▸ **Work item**:
Only one stretch of the data below should be repeated: the lines from the line containing "[WWrap] in [update_cached_remain];" through the line containing "WWrap d n l)", inclusive, exactly as they are.
-- Records shown follows --
(* ===== verification/ShmRing.v ===== *)
(** * The ring buffer in shared memory: [sync/shm_ring_buffer.c]

    Messages of some lines of 64 bytes each, from one writer to one reader, in
    memory that two processes share.  A message is contiguous: when it does not
    fit before the end, the writer leaves an empty header there and goes on at
    the beginning.  The steps of the writer and of the reader are their accesses
    of the shared memory, sequentially consistent; the caller has the locks, or
    is alone, on its side.

    The memory is modelled twice over: the header of each line, if its first
    eight bytes are one, and the bytes, of which those of a header are not
    known; a payload overwrites the headers that it reaches. *)
From S2P Require Import Prelude Utils.

Definition MUGGLE_SHM_RINGBUF_MAGIC : Z := 0x4D53484D.
Definition sizeof_data_hdr : Z := 8.
(** [sizeof(muggle_shm_ringbuf_t)]: five times a line and two of padding. *)
Definition sizeof_shm_ringbuf : Z := 5 * (MUGGLE_CACHE_LINE_SIZE + MUGGLE_CACHE_LINE_X2_SIZE).

Definition MUGGLE_SHM_RINGBUF_CAL_BYTES_CACHELINE (n_bytes : Z) : Z :=
  MUGGLE_ROUND_UP_POW_OF_2_MUL 64 (sizeof_data_hdr + n_bytes) MUGGLE_CACHE_LINE_SIZE / MUGGLE_CACHE_LINE_SIZE + 2.

Definition MUGGLE_SHM_ALIGN_4K_PAGE (n : Z) : Z := MUGGLE_ROUND_UP_POW_OF_2_MUL 32 n 4096.

(** The two cached headers are the numbers of their lines. *)
Record muggle_shm_ringbuf := SR {
  magic : Z; sr_n_bytes : Z; total_bytes : Z; n_cacheline : Z; ready : Z;
  write_cursor : Z; cached_remain : Z; cached_w_hdr : option Z;
  read_cursor : Z; cached_r_hdr : option Z;
  hdrs : list (option (Z * Z));         (** [n_bytes] and [n_cachelines] *)
  bytes : list (option Z)
}.

Section Operations.
Implicit Types r : muggle_shm_ringbuf.

Definition set_remain r x := SR (magic r) (sr_n_bytes r) (total_bytes r) (n_cacheline r) (ready r) (write_cursor r) x (cached_w_hdr r) (read_cursor r) (cached_r_hdr r) (hdrs r) (bytes r).
Definition set_write r x := SR (magic r) (sr_n_bytes r) (total_bytes r) (n_cacheline r) (ready r) x (cached_remain r) (cached_w_hdr r) (read_cursor r) (cached_r_hdr r) (hdrs r) (bytes r).
Definition set_w_hdr r x := SR (magic r) (sr_n_bytes r) (total_bytes r) (n_cacheline r) (ready r) (write_cursor r) (cached_remain r) x (read_cursor r) (cached_r_hdr r) (hdrs r) (bytes r).
Definition set_read r x := SR (magic r) (sr_n_bytes r) (total_bytes r) (n_cacheline r) (ready r) (write_cursor r) (cached_remain r) (cached_w_hdr r) x (cached_r_hdr r) (hdrs r) (bytes r).
Definition set_r_hdr r x := SR (magic r) (sr_n_bytes r) (total_bytes r) (n_cacheline r) (ready r) (write_cursor r) (cached_remain r) (cached_w_hdr r) (read_cursor r) x (hdrs r) (bytes r).
Definition set_memory r h b := SR (magic r) (sr_n_bytes r) (total_bytes r) (n_cacheline r) (ready r) (write_cursor r) (cached_remain r) (cached_w_hdr r) (read_cursor r) (cached_r_hdr r) h b.

(** The sizes that [open] computes: of the data, in lines, and of all. *)
Definition shm_sizes (nbytes : Z) : Z * Z * Z :=
  if nbytes =? 0 then (0, 0, 0)
  else
    let data_bytes := MUGGLE_ROUND_UP_POW_OF_2_MUL 32 nbytes MUGGLE_CACHE_LINE_SIZE in
    let n_cacheline := data_bytes / MUGGLE_CACHE_LINE_SIZE in
    let n_cacheline := u32 (muggle_next_pow_of_2 n_cacheline) in
    let data_bytes := u32 (n_cacheline * MUGGLE_CACHE_LINE_SIZE) in
    (data_bytes, n_cacheline, MUGGLE_SHM_ALIGN_4K_PAGE (u32 (sizeof_shm_ringbuf + data_bytes))).

(** [mem]: what [muggle_shm_open] gives for [total_bytes] bytes, NULL or
    memory; new memory has room for as many lines as fit after the struct. *)
Definition muggle_shm_ringbuf_open (nbytes : Z) (creat : bool) (mem : option muggle_shm_ringbuf) : option muggle_shm_ringbuf :=
  let '(data_bytes, n_cacheline, total_bytes) := shm_sizes nbytes in
  match mem with
  | None => None
  | Some r =>
      if creat then
        let lines := (total_bytes - sizeof_shm_ringbuf) / MUGGLE_CACHE_LINE_SIZE in
        Some (SR MUGGLE_SHM_RINGBUF_MAGIC data_bytes total_bytes n_cacheline 1 0 (u32 (n_cacheline - 1)) None 0 None
                (uninit lines) (uninit (lines * MUGGLE_CACHE_LINE_SIZE)))
      else Some r
  end.

Definition muggle_shm_ringbuf_is_ready r : bool :=
  if negb (magic r =? MUGGLE_SHM_RINGBUF_MAGIC) then false else if negb (ready r =? 1) then false else true.

(** ** The writer *)

(** [WAlloc] to [WHdr] are in [w_alloc_cachelines], with [WUpdate], [WMark] and
    [WWrap] in [update_cached_remain]; at [WFill] the caller writes the message;
    [WMove] and [WStore] are in [w_move].  [WFail]: NULL was returned. *)
Inductive sw_pc :=
| WIdle | WAlloc (d : list Z) (n : Z) | WUpdate (d : list Z) (n : Z) | WMark (d : list Z) (n left_remain : Z)
| WWrap (d : list Z) (n left_remain : Z) | WTest (d : list Z) (n : Z) | WHdr (d : list Z) (n : Z) | WFill (d : list Z)
| WMove (d : list Z) | WStore (d : list Z) (n : Z) | WFail.

(** A header at the line: two fields, eight bytes. *)
Definition store_hdr r (pos n_bytes n_cachelines : Z) : option muggle_shm_ringbuf :=
  h ← wr (hdrs r) pos (Some (n_bytes, n_cachelines));
  b ← copy_in (bytes r) (pos * MUGGLE_CACHE_LINE_SIZE) (replicate 8 None);
  Some (set_memory r h b).

(** The caller writes the bytes [d] after the header, over whole lines. *)
Definition store_data r (pos : Z) (d : list Z) : option muggle_shm_ringbuf :=
  let len := Z.of_nat (length d) in
  h ← copy_in (hdrs r) (pos + 1) (replicate (Z.to_nat ((sizeof_data_hdr + len - 1) / MUGGLE_CACHE_LINE_SIZE)) None);
  b ← copy_in (bytes r) (pos * MUGGLE_CACHE_LINE_SIZE + sizeof_data_hdr) (Some <$> d);
  Some (set_memory r h b).

Definition muggle_shm_ringbuf_update_cached_remain r (p : sw_pc) : option (muggle_shm_ringbuf * sw_pc) :=
  match p with
  | WUpdate d n =>
      let r_pos := read_cursor r in
      if write_cursor r <? r_pos then Some (set_remain r (u32 (r_pos - write_cursor r - 1)), WTest d n)
      else
        let right_remain := u32 (n_cacheline r - write_cursor r - 1) in
        let left_remain := swrap 32 r_pos - 1 in
        if n <=? right_remain then Some (set_remain r right_remain, WTest d n)
        else if swrap 32 n <=? left_remain then Some (r, WMark d n left_remain)
        else Some (r, WTest d n)
  | WMark d n l => r' ← store_hdr r (write_cursor r) 0 0; Some (r', WWrap d n l)
  | WWrap d n l => Some (set_remain (set_write r 0) (u32 l), WTest d n)
  | _ => None
  end.

Definition muggle_shm_ringbuf_w_alloc_cachelines r (p : sw_pc) : option (muggle_shm_ringbuf * sw_pc) :=
  match p with
  | WAlloc d n => Some (r, if cached_remain r <? n then WUpdate d n else WHdr d n)
  | WTest d n => Some (r, if cached_remain r <? n then WFail else WHdr d n)
  | WHdr d n =>
      r' ← store_hdr r (write_cursor r) (Z.of_nat (length d)) n;
      Some (set_w_hdr r' (Some (write_cursor r)), WFill d)
  | _ => muggle_shm_ringbuf_update_cached_remain r p
  end.

(** [w_alloc_bytes] is a call of [w_alloc_cachelines]. *)
Definition muggle_shm_ringbuf_w_alloc_bytes (d : list Z) : sw_pc :=
  WAlloc d (u32 (MUGGLE_SHM_RINGBUF_CAL_BYTES_CACHELINE (Z.of_nat (length d)))).

Definition muggle_shm_ringbuf_w_move r (p : sw_pc) : option (muggle_shm_ringbuf * sw_pc) :=
  match p with
  | WMove d =>
      pos ← cached_w_hdr r; h ← rdi (hdrs r) pos;
      Some (set_remain r (u32 (cached_remain r - snd h)), WStore d (snd h))
  | WStore d n => Some (set_write r (u32 (write_cursor r + n)), WIdle)
  | _ => None
  end.

Definition writer_step r (p : sw_pc) : option (muggle_shm_ringbuf * sw_pc) :=
  match p with
  | WFill d => pos ← cached_w_hdr r; r' ← store_data r pos d; Some (r', WMove d)
  | WMove _ | WStore _ _ => muggle_shm_ringbuf_w_move r p
  | _ => muggle_shm_ringbuf_w_alloc_cachelines r p
  end.

(** ** The reader *)

(** [RFetch] to [RHead2] are in [r_fetch]; at [RRead] the caller reads the
    message; [RMove] and [RStore] are in [r_move]. *)
Inductive sr_pc :=
| RIdle | RFetch | RHead (w_pos : Z) | RRewind | RHead2 | RRead (n_bytes : Z) | RMove (d : list Z) | RStore (d : list Z) (n : Z)
| RNull.

(** The header at the read cursor. *)
Definition load_hdr r : option (muggle_shm_ringbuf * Z) :=
  h ← rdi (hdrs r) (read_cursor r); Some (set_r_hdr r (Some (read_cursor r)), fst h).

Definition muggle_shm_ringbuf_r_fetch r (p : sr_pc) : option (muggle_shm_ringbuf * sr_pc) :=
  match p with
  | RFetch =>
      let w_pos := write_cursor r in
      Some (r, if w_pos =? read_cursor r then RNull else RHead w_pos)
  | RHead w_pos =>
      '(r', n_bytes) ← load_hdr r;
      Some (r', if negb (n_bytes =? 0) then RRead n_bytes else if w_pos =? 0 then RNull else RRewind)
  | RRewind => Some (set_read r 0, RHead2)
  | RHead2 => '(r', n_bytes) ← load_hdr r; Some (r', if negb (n_bytes =? 0) then RRead n_bytes else RNull)
  | _ => None
  end.

Definition muggle_shm_ringbuf_r_move r (p : sr_pc) : option (muggle_shm_ringbuf * sr_pc) :=
  match p with
  | RMove d => pos ← cached_r_hdr r; h ← rdi (hdrs r) pos; Some (r, RStore d (snd h))
  | RStore d n => Some (set_read r (u32 (read_cursor r + n)), RIdle)
  | _ => None
  end.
-- Records shown concluded --
▸ **Answer below**:
    [WWrap] in [update_cached_remain]; at [WFill] the caller writes the message;
    [WMove] and [WStore] are in [w_move].  [WFail]: NULL was returned. *)
Inductive sw_pc :=
| WIdle | WAlloc (d : list Z) (n : Z) | WUpdate (d : list Z) (n : Z) | WMark (d : list Z) (n left_remain : Z)
| WWrap (d : list Z) (n left_remain : Z) | WTest (d : list Z) (n : Z) | WHdr (d : list Z) (n : Z) | WFill (d : list Z)
| WMove (d : list Z) | WStore (d : list Z) (n : Z) | WFail.

(** A header at the line: two fields, eight bytes. *)
Definition store_hdr r (pos n_bytes n_cachelines : Z) : option muggle_shm_ringbuf :=
  h ← wr (hdrs r) pos (Some (n_bytes, n_cachelines));
  b ← copy_in (bytes r) (pos * MUGGLE_CACHE_LINE_SIZE) (replicate 8 None);
  Some (set_memory r h b).

(** The caller writes the bytes [d] after the header, over whole lines. *)
Definition store_data r (pos : Z) (d : list Z) : option muggle_shm_ringbuf :=
  let len := Z.of_nat (length d) in
  h ← copy_in (hdrs r) (pos + 1) (replicate (Z.to_nat ((sizeof_data_hdr + len - 1) / MUGGLE_CACHE_LINE_SIZE)) None);
  b ← copy_in (bytes r) (pos * MUGGLE_CACHE_LINE_SIZE + sizeof_data_hdr) (Some <$> d);
  Some (set_memory r h b).

Definition muggle_shm_ringbuf_update_cached_remain r (p : sw_pc) : option (muggle_shm_ringbuf * sw_pc) :=
  match p with
  | WUpdate d n =>
      let r_pos := read_cursor r in
      if write_cursor r <? r_pos then Some (set_remain r (u32 (r_pos - write_cursor r - 1)), WTest d n)
      else
        let right_remain := u32 (n_cacheline r - write_cursor r - 1) in
        let left_remain := swrap 32 r_pos - 1 in
        if n <=? right_remain then Some (set_remain r right_remain, WTest d n)
        else if swrap 32 n <=? left_remain then Some (r, WMark d n left_remain)
        else Some (r, WTest d n)
  | WMark d n l => r' ← store_hdr r (write_cursor r) 0 0; Some (r', WWrap d n l)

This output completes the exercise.